Dataset entries:

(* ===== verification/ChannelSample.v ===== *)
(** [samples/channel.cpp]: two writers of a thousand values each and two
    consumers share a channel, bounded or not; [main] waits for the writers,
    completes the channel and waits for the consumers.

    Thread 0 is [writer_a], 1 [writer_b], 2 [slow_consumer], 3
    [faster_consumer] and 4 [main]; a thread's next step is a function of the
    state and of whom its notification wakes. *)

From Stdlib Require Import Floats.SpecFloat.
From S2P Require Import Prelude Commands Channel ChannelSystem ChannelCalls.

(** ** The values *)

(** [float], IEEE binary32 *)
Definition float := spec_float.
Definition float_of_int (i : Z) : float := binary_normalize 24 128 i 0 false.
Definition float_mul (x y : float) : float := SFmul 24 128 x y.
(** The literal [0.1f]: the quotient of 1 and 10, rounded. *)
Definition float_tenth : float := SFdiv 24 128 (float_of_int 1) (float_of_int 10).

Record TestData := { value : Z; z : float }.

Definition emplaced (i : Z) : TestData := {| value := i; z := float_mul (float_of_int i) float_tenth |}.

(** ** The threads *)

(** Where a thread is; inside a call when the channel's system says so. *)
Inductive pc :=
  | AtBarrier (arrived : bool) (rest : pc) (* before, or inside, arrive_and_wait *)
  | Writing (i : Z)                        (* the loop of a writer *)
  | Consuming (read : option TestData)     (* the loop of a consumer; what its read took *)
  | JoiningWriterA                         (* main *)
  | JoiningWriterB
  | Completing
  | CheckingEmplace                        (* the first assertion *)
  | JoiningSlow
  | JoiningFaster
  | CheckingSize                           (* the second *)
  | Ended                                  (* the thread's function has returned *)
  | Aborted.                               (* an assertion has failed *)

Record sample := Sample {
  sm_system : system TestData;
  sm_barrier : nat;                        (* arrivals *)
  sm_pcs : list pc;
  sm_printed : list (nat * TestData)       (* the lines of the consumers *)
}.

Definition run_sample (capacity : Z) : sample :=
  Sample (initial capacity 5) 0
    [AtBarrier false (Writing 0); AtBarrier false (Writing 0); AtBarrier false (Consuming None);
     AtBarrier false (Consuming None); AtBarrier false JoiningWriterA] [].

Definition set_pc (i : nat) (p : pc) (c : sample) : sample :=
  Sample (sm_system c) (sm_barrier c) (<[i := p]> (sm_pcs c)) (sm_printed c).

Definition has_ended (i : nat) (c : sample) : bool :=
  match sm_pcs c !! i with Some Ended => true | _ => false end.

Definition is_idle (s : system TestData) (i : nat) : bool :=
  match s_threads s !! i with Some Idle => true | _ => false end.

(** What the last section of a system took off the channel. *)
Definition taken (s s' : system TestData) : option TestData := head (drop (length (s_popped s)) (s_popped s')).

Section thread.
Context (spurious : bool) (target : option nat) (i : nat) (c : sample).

*WORK ITEM*:
Give back exactly the lines above, from the line containing "a writer *)" through the line containing "sm_pcs : list pc;", with both end lines and nothing more.

*EXERCISE RESPONSE*:
  | Writing (i : Z)                        (* the loop of a writer *)
  | Consuming (read : option TestData)     (* the loop of a consumer; what its read took *)
  | JoiningWriterA                         (* main *)
  | JoiningWriterB
  | Completing
  | CheckingEmplace                        (* the first assertion *)
  | JoiningSlow
  | JoiningFaster
  | CheckingSize                           (* the second *)
  | Ended                                  (* the thread's function has returned *)
  | Aborted.                               (* an assertion has failed *)

Record sample := Sample {
  sm_system : system TestData;
  sm_barrier : nat;                        (* arrivals *)
  sm_pcs : list pc;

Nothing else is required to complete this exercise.